(** [process_query] *)
Definition process_query (self : t) (query : string) (context : option Context)
    : M Reply :=
  ss <- read_sessions ;;
  let history := SessionMemory.get_history ss (session_id self) in
  intent <- (if Regex.match_anchored Regex.orchestrator_greeting_re query
             then ret "general"
             else LLMClient.classify_intent env query) ;;
  response <- _route_to_agent query intent history context ;;
  t_py <- now_py env ;;
  with_sessions (fun m =>
    SessionMemory.add_turn (MAX_CONVERSATION_HISTORY cfg) m (session_id self)
      query (or_empty (answer response)) t_py) ;;;
  t_sql <- now_sql env ;;
  _ <- with_conversations (fun m =>
    ConversationMemory.add_turn m (session_id self) query
      (or_empty (answer response)) (user_id self) (Some intent)
      (Some (match context_chunks response with Some l => l | None => [] end))
      t_sql) ;;
  ret (mkReply (or_empty (answer response)) intent
         (match sources response with Some l => l | None => [] end)
         (match metadata response with Some m => m | None => MdEmpty end)).

End Orchestrator.
End AgentOrchestrator.

(* ================================================================== *)
(** ** app.py: the chat handler *)
(* ================================================================== *)

Module App.
Import Eff.

(** One message of [st.session_state.chat_history]; the user's messages
    have no [sources] key. *)
Record ChatMessage := mkChatMessage {
  role : string;
  content : string;
  msg_sources : option (list Source) }.

(** [st.session_state] of a logged-in user. *)
Record SessionState := mkSessionState {
  session_id : string;
  username : string;
  chat_history : list ChatMessage;
  orchestrator : option AgentOrchestrator.t }.

Section Handler.
Variable env : Env.
Variable cfg : Config.

(** [create_orchestrator] *)
Definition create_orchestrator (session_id : string) (user_id : option string)
    : AgentOrchestrator.t :=
  AgentOrchestrator.mk session_id user_id.

(** [faq_cache.get]: CURRENT_TIMESTAMP is read by the UPDATE of a hit
    only. *)
Definition faq_get (query : string) : M (option string) :=
  t_py <- now_py env ;;
  c <- read_cache ;;
  match FAQCache.fetch (FAQ_CACHE_TTL_HOURS cfg) c query t_py with
  | None => ret None
  | Some _ =>
      t_sql <- now_sql env ;;
      with_cache (fun c =>
        FAQCache.get (FAQ_CACHE_TTL_HOURS cfg) c query t_py t_sql)
  end.

Definition faq_set (query response : string) : M unit :=
  t_sql <- now_sql env ;;
  with_cache (fun c =>
    (tt, FAQCache.set (MAX_CACHE_SIZE cfg) c query response t_sql)).

(** The block [if user_question:] of the script, up to [st.rerun()]: the
    session state it leaves. *)
Definition on_question (st : SessionState) (user_question : string)
    : M SessionState :=
  let history1 :=
    (chat_history st ++ [mkChatMessage "user" user_question None])%list in
  cached_response <- faq_get user_question ;;
  match cached_response with
  | Some ((String _ _) as cached) =>
      ret (mkSessionState (session_id st) (username st)
             (history1 ++ [mkChatMessage "assistant" cached (Some [])])%list
             (orchestrator st))
  | _ =>
      let orch :=
        match orchestrator st with
        | Some o => o
        | None => create_orchestrator (session_id st) (Some (username st))
        end in
      result <- AgentOrchestrator.process_query env cfg orch user_question None ;;
      let response_text := AgentOrchestrator.reply_answer result in
      let sources := AgentOrchestrator.reply_sources result in
      faq_set user_question response_text ;;;
      ret (mkSessionState (session_id st) (username st)
             (history1 ++ [mkChatMessage "assistant" response_text (Some sources)])%list
             (Some orch))
  end.

End Handler.
(** What the spec says of the entry point, for a non-negative window
    [MAX_CONVERSATION_HISTORY]: whenever the handler answers a question,
    the session tier ends with a turn for the question, under the session
    id of the user's orchestrator, and the durable tier has gained a row
    for it. *)
Definition every_question_is_recorded : Prop :=
  forall env cfg st q w st' w',
    0 <= MAX_CONVERSATION_HISTORY cfg ->
    on_question env cfg st q w = (Ok st', w') ->
    let sid := match orchestrator st with
               | Some o => AgentOrchestrator.session_id o
               | None => session_id st
               end in
    (exists earlier a t,
       SessionMemory.get_history (sessions w') sid
       = (earlier ++ [SessionMemory.mkTurn q a t])%list) /\
    (exists row,
       ConversationMemory.rows (conversations w')
       = (ConversationMemory.rows (conversations w) ++ [row])%list /\
       ConversationMemory.query row = q).

End App.


(* ================================================================== *)
(** ** Sample inputs *)
(* ================================================================== *)

Module Samples.
Import Eff.

(** Decidable absence of duplicates in a list of strings. *)
Fixpoint nodupb (l : list string) : bool :=
  match l with
  | [] => true
  | x :: r => negb (PyStr.mem x r) && nodupb r
  end.

(** A process that has just started. *)
Definition fresh_world : World :=
  mkWorld [] [] ConversationMemory.empty FAQCache.empty.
--------------------------------
## [TASK PROMPT]
Where does "SessionMemory" occur in the data? Copy each line that has it.

## [EXPECTED ANSWER]
  let history := SessionMemory.get_history ss (session_id self) in
    SessionMemory.add_turn (MAX_CONVERSATION_HISTORY cfg) m (session_id self)
       SessionMemory.get_history (sessions w') sid
       = (earlier ++ [SessionMemory.mkTurn q a t])%list) /\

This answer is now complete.